**WHAT IS BEING ASKED**
From the entries below, transcribe exactly the lines between the line holding "StronglySorted fle sample_times" and the line holding "split; [vm_compute; reflexivity|].", inclusive; skip all other lines.

###

(** The variability is computed row by row: it commutes with leaving
    rows out. *)
Lemma variability_drop_rows (k : nat) (a : ndarray2 F) :
  wf2 a -> drop_rows k (variability a) = variability (drop_rows k a).
Proof.
  intros Hwf.
  pose proof (wf2_drop_rows k a Hwf) as Hd.
  apply ndarray2_ext.
  - apply wf2_drop_rows. now apply wf2_variability.
  - now apply wf2_variability.
  - reflexivity.
  - intros w t Hw Ht. cbn [nrows ncols drop_rows variability] in Hw, Ht.
    rewrite get2_drop_rows.
    rewrite get2_variability by (try assumption; lia).
    rewrite get2_variability
      by (try assumption; cbn [nrows ncols drop_rows]; lia).
    now rewrite get2_drop_rows, row_drop_rows.
Qed.

(** X19. The two maps of one grid.  When both maps of a grid are built with
    the same bin size, they are drawn over the same time grid, the same
    wavelength grid and the same band masks, and the z grid of the
    variability map is the variability of the z grid of the flux map: the
    leading trim and the variability commute. *)
Theorem variability_map_of_flux_map (flux : ndarray2 F) (wl times : list F)
    (v : pyval F) (gv gf : map_grids F) :
  wf2 flux ->
  plot_enhanced_lightcurve_map flux wl times v "variability" = Ok (Plot gv) ->
  plot_enhanced_lightcurve_map flux wl times v "flux" = Ok (Plot gf) ->
  z_data gv = variability (z_data gf)
  /\ time_grid gv = time_grid gf
  /\ wavelength_grid gv = wavelength_grid gf
  /\ ch4_mask gv = ch4_mask gf
  /\ co_mask gv = co_mask gf.
Proof.
  intros Hwf Hv Hf.
  apply plot_map_inv in Hv
    as (b & binned & strided & hours & z & Hb & Hbin & Hst & _ & Hh & Hz
        & _ & Htg & Hwg & Hzd & Hc4 & Hco).
  apply plot_map_inv in Hf
    as (b' & binned' & strided' & hours' & z' & Hb' & Hbin' & Hst' & _ & Hh'
        & Hz' & _ & Htg' & Hwg' & Hzd' & Hc4' & Hco').
  rewrite Hb in Hb'. injection Hb' as <-.
  rewrite Hbin in Hbin'. injection Hbin' as <-.
  rewrite Hst in Hst'. injection Hst' as <-.
  rewrite Hh in Hh'. injection Hh' as <-.
  destruct Hz as [[_ ->]|[Hpt _]]; [|discriminate].
  destruct Hz' as [[Hpt _]|[_ ->]]; [discriminate|].
  destruct (bin_flux_array_ok flux binned b Hbin) as (_ & _ & Hwfb).
  specialize (Hwfb Hwf).
  assert (Hw : wavelength_grid gv = wavelength_grid gf) by congruence.
  repeat split.
  - rewrite Hzd, Hzd'. now apply variability_drop_rows.
  - congruence.
  - exact Hw.
  - rewrite Hc4, Hc4', Hw. reflexivity.
  - rewrite Hco, Hco', Hw. reflexivity.
Qed.

End TwoMaps.

(* ================================================================= *)
(** ** More properties on the sample inputs *)

Lemma sample_times_ascending :
  StronglySorted fle sample_times /\ all_numbers sample_times.
Proof.
  split.
  - repeat constructor; vm_compute; reflexivity.
  - repeat constructor.
Qed.

Lemma gap_lightcurves_ok :
  plot_specific_wavelength_lightcurves gap_flux gap_wavelengths gap_times
    (PyInt 1)
  = Ok ([0; 24; 48]%float, [nan; nan; nan]%float, [nan; nan; nan]%float).
Proof. vm_compute. reflexivity. Qed.

(** In [gap_flux] the second bin of one holds a NaN and nothing else. *)
Lemma binned_window_without_value_witness :
  exists out,
    bin_flux_array gap_flux (PyInt 1) = Ok out
    /\ PrimFloat.is_nan (get2 out 0 1) = true.
Proof.
  exists (mk2 1 3 [1; nan; 3]%float).
  split; [vm_compute; reflexivity|].
  apply (binned_window_without_value gap_flux _ 1 0 1).
  - lia.
  - reflexivity.
  - vm_compute. reflexivity.
  - vm_compute. lia.
  - vm_compute. lia.
  - vm_compute. reflexivity.
Defined.

(** An unknown plot type on [sample_flux], which has two bins of two. *)
Lemma map_builder_raises_iff_witness :
  raises (plot_enhanced_lightcurve_map sample_flux sample_band_wavelengths
            sample_times (PyInt 2) "contour").
Proof.
  apply (proj2 (map_builder_raises_iff sample_flux sample_band_wavelengths
                  sample_times (PyInt 2) "contour" eq_refl eq_refl)).
  right. exists 2%Z.
  split; [reflexivity|]. split; [lia|]. split; [reflexivity|].
  split; [vm_compute; discriminate|]. split; discriminate.
Defined.

(** [sample_flux] has two wavelength rows: no figure. *)
Lemma no_figure_below_trim_witness :
  wf2 sample_flux
  /\ plot_enhanced_lightcurve_map sample_flux sample_band_wavelengths
       sample_times (PyInt 2) "flux"
     <> Ok (Plot no_grids).
Proof.
  split; [reflexivity|].
  apply no_figure_below_trim.
  - reflexivity.
  - unfold leading_trim. cbn. lia.
Defined.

###

**TASK OUTPUT**
  StronglySorted fle sample_times /\ all_numbers sample_times.
Proof.
  split.
  - repeat constructor; vm_compute; reflexivity.
  - repeat constructor.
Qed.

Lemma gap_lightcurves_ok :
  plot_specific_wavelength_lightcurves gap_flux gap_wavelengths gap_times
    (PyInt 1)
  = Ok ([0; 24; 48]%float, [nan; nan; nan]%float, [nan; nan; nan]%float).
Proof. vm_compute. reflexivity. Qed.

(** In [gap_flux] the second bin of one holds a NaN and nothing else. *)
Lemma binned_window_without_value_witness :
  exists out,
    bin_flux_array gap_flux (PyInt 1) = Ok out
    /\ PrimFloat.is_nan (get2 out 0 1) = true.
Proof.
  exists (mk2 1 3 [1; nan; 3]%float).
  split; [vm_compute; reflexivity|].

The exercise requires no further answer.